I have been going round and round in circles for months now so I'm asking here in the hope of gaining some outside perspective.
I have an 11mo DD and I have been working from home (for myself) pretty much every day since she was born. It has always been during her nap times, or I may grab 5 minutes here or there if I'm desperate. It has been stressful trying to get my work done to put it mildly.
She is a wonderful baby and the light of my life. We have an amazing bond and we have barely been apart at all in those 11 months.
My dilemma is - the business is successful because of my input - if I stop working the business ends. I have just about managed to keep my head above water this past year. In 2015 when my baby is 1 I feel I have the option to go back to work P/T, which means leaving her with someone else for half the day Monday to Friday, or I can carry on as I am and keep my head above water for another couple of years until she goes to preschool.
I can't make my mind up about what is best for DD. Would I be irresponsible to not go back to work?
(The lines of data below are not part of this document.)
(** An event with the faults its calls meet; a process that died does nothing
    until it starts again, and what it was about to say is not said. *)
Definition happen (faults : list Fault) (ev : Event) (st : UploadState)
    : list Reply * list AttachmentOperationChunk * UploadState :=
  if negb (d_alive (us_disk st)) && negb (is_restart ev) then ([], [], st)
  else
    let '(replies, offers, st) :=
      perform ev (mkUploads (us_active st) (set_faults (us_disk st) faults)) in
    (if d_alive (us_disk st) then replies else [], offers, st).

Fixpoint run (events : list (list Fault * Event)) (st : UploadState)
    : list Reply * list AttachmentOperationChunk * UploadState :=
  match events with
  | [] => ([], [], st)
  | (faults, ev) :: rest =>
      let '(replies, offers, st) := happen faults ev st in
      let '(replies', offers', st) := run rest st in
      (replies ++ replies', offers ++ offers', st)
  end.

(** ** The invariant along a run *)

Context (session_of : text -> text).

(** The events of one assignment of requests to sessions. *)
Definition admissible (ev : Event) : Prop :=
  match ev with
  | RelayOffered _ c => proper root session_of (rc_session_id c) (rc_request_id c)
  | DirectOffered _ c => proper root session_of (dc_session_id c) (dc_upload_id c)
  | ProgressFlushed sid rid | StatusAsked sid rid => proper root session_of sid rid
  | _ => True
  end.

(** The promise of a reply that says committed. *)
Definition reply_true (offers : list AttachmentOperationChunk) (d : Disk) (reply : Reply) : Prop :=
  match reply with
  | Receipt sid rid r => receipt_good root offers d sid rid r
  | Told sid rid answer => status_good root offers d sid rid answer
  | Progressed _ _ _ => True
  end.

Lemma reply_true_untouched offers offers' d d' reply :
  untouched d d' -> offers `sublist_of` offers' -> reply_true offers d reply ->
  reply_true offers' d' reply.
Proof.
  intros U Ho. destruct reply as [sid rid r|sid rid answer|]; cbn; [|..|done].
  - intros H receipt Hr Hc. eapply stored_untouched; eauto.
  - intros H Hc. eapply stored_untouched; eauto.
Qed.

Lemma quiet_untouched d d' : quiet d d' -> untouched d d'.
Proof. intros Q. eapply evolves_untouched, (quiet_evolves []), Q. Qed.

Lemma sync_progress_quiet sid rid d r d' :
  sync_attachment_operation_progress root sid rid d = (r, d') -> quiet d d'.
Proof.
  unfold sync_attachment_operation_progress.
  destruct (load_attachment_operation root sid rid d) as [[| |paths j] d1] eqn:El;
    apply load_spec in El as [Q _].
  1,2: intros H; by injection H as <- <-.
  assert (Hb : forall (m : Io unit) (k : unit -> Io unit) da ra db,
    (forall ra db, m da = (ra, db) -> quiet da db) ->
    (forall dx ra db, k tt dx = (ra, db) -> quiet dx db) -> bind m k da = (ra, db) -> quiet da db).
  { intros m k da ra db Hm Hk H. apply bind_inv in H as [(e & H & _)|([] & dx & H1 & H)]; [by eapply Hm|].
    transitivity dx; [by eapply Hm|by eapply Hk]. }
  intros H. transitivity d1; [done|]. revert H.
  apply Hb; [intros ? ? E; by apply sync_file_quiet in E as [? _]|intros ? ? ?].
  apply Hb; [intros ? ? E; by apply sync_file_quiet in E as [? _]|intros ? ? ?].
  do 3 (apply Hb; [intros ? ? E; by apply sync_directory_quiet in E as [? _]|intros ? ? ?]).
  intros E. by apply sync_directory_quiet in E as [? _].
Qed.

Notation everything := (everything_holds root session_of).

Lemma accept_reply offers env active c d sid rid step active' d' :
  proper root session_of sid rid -> chunk_ids c sid rid -> everything offers d active ->
  accept_locked root env active c d = (step, active', d') ->
  untouched d d' /\ everything (offers ++ [c]) d' active' /\
  Forall (reply_true (offers ++ [c]) d') (reply_of sid rid step).
Proof.
  intros Hp Hi Hall H. eapply accept_holds in H as (Ev & Hall' & Hr); [|done..].
  split; [by eapply evolves_untouched|]. split; [done|].
  destruct step; cbn; [|constructor..]. constructor; [done|constructor].
Qed.

Lemma perform_holds offers ev st replies offered st' :
  admissible ev -> everything offers (us_disk st) (us_active st) ->
  perform ev st = (replies, offered, st') ->
  untouched (us_disk st) (us_disk st') /\
  everything (offers ++ offered) (us_disk st') (us_active st') /\
  Forall (reply_true (offers ++ offered) (us_disk st')) replies.
Proof.
  destruct st as [active d]. cbn [us_active us_disk]. intros Ha Hall.
  destruct ev as [env c|env c|sid rid|sid rid|key|key|cid|now|]; cbn [perform us_active us_disk] in *;
    cbn [admissible] in Ha.
  - unfold relay_operation_chunk.
    destruct (if rc_seq c =? 0 then (0, d) else _) as [offset d1] eqn:Eo.
    assert (untouched d d1 /\ everything offers d1 active) as [U1 Hall1].
    { destruct (rc_seq c =? 0).
      - by injection Eo as <- <-.
      - destruct (status root active (rc_session_id c) (rc_request_id c) d) as [answer dx] eqn:Es.
        eapply status_holds in Es as (Ev & Hx & _); [|done..]. injection Eo as <- <-.
        split; [by eapply evolves_untouched|done]. }
    destruct (accept_locked root env active _ d1) as [[step active2] d2] eqn:Eacc.
    intros H. injection H as <- <- <-. cbn [us_active us_disk].
    eapply accept_reply in Eacc as (U2 & Hall2 & Hr); [|done|done|done].
    split; [by transitivity d1|done].
  - destruct (accept_locked root env active _ d) as [[step active2] d2] eqn:Eacc.
    intros H. injection H as <- <- <-. cbn [us_active us_disk].
    by eapply accept_reply in Eacc.
  - destruct (sync_attachment_operation_progress root sid rid d) as [r d1] eqn:Es.
    apply sync_progress_quiet in Es. intros H. injection H as <- <- <-. cbn [us_active us_disk].
    rewrite app_nil_r. split; [by apply quiet_untouched|].
    split; [by eapply everything_quiet|by repeat constructor].
  - destruct (status root active sid rid d) as [answer d1] eqn:Es.
    eapply status_holds in Es as (Ev & Hx & Hg); [|done..].
    intros H. injection H as <- <- <-. cbn [us_active us_disk]. rewrite app_nil_r.
    split; [by eapply evolves_untouched|]. split; [done|]. by repeat constructor.
  - destruct (active !! key) as [op|] eqn:Eop; [destruct (op_commit op) as [[]|] eqn:Ec|].
    2-4: intros H; injection H as <- <- <-; cbn [us_active us_disk]; by rewrite app_nil_r.
    destruct (flush_first key active d) as [[r active1] d1] eqn:Ef.
    eapply flush_first_holds in Ef as (rid & Ev & Hx & Hr); [|done..].
    intros H. injection H as <- <- <-. cbn [us_active us_disk]. rewrite app_nil_r.
    split; [by eapply evolves_untouched|]. split; [done|].
    destruct r as [r|]; cbn; [|constructor]. destruct (Hr r eq_refl) as [e ->].
    repeat constructor. cbn. by intros ? [=].
  - destruct (active !! key) as [op|] eqn:Eop; [destruct (op_commit op) as [[]|] eqn:Ec|].
    1,3,4: intros H; injection H as <- <- <-; cbn [us_active us_disk]; by rewrite app_nil_r.
    destruct (flush_second key active d) as [[r active1] d1] eqn:Ef.
    eapply flush_second_holds in Ef as (sid & rid & -> & -> & Hp & Ev & Hx & Hr); [|done..].
    intros H. injection H as <- <- <-. cbn [us_active us_disk]. rewrite app_nil_r.
    split; [by eapply evolves_untouched|]. split; [done|]. by repeat constructor.
  - intros H. injection H as <- <- <-. cbn [us_active us_disk]. rewrite app_nil_r.
    split; [done|]. split; [by apply detach_holds|done].
  - destruct (sweep_idle now active d) as [active1 d1] eqn:Es.
    eapply sweep_holds in Es as [U Hx]; [|done].
    intros H. injection H as <- <- <-. cbn [us_active us_disk]. by rewrite app_nil_r.
  - intros H. injection H as <- <- <-. cbn [us_active us_disk]. rewrite app_nil_r.
    split; [by apply quiet_untouched|]. split; [|done]. split.
    + intros sid rid Hp. eapply quiet_journal_holds; [|by apply Hall]. by split.
    + intros key op E. by rewrite lookup_empty in E.
Qed.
I have enough money to keep us going - me going back to work would just ensure she gets private schooling and other luxuries such as holidays.
My heart is telling me to stay home with DD and not worry about the business until she starts preschool.
Argh. I am a single mum by the way and her daddy doesn't pay maintenance so she has just me to rely on. I really hope I don't come across as spoilt. I'm really not. I know I'm really lucky to even have the choice.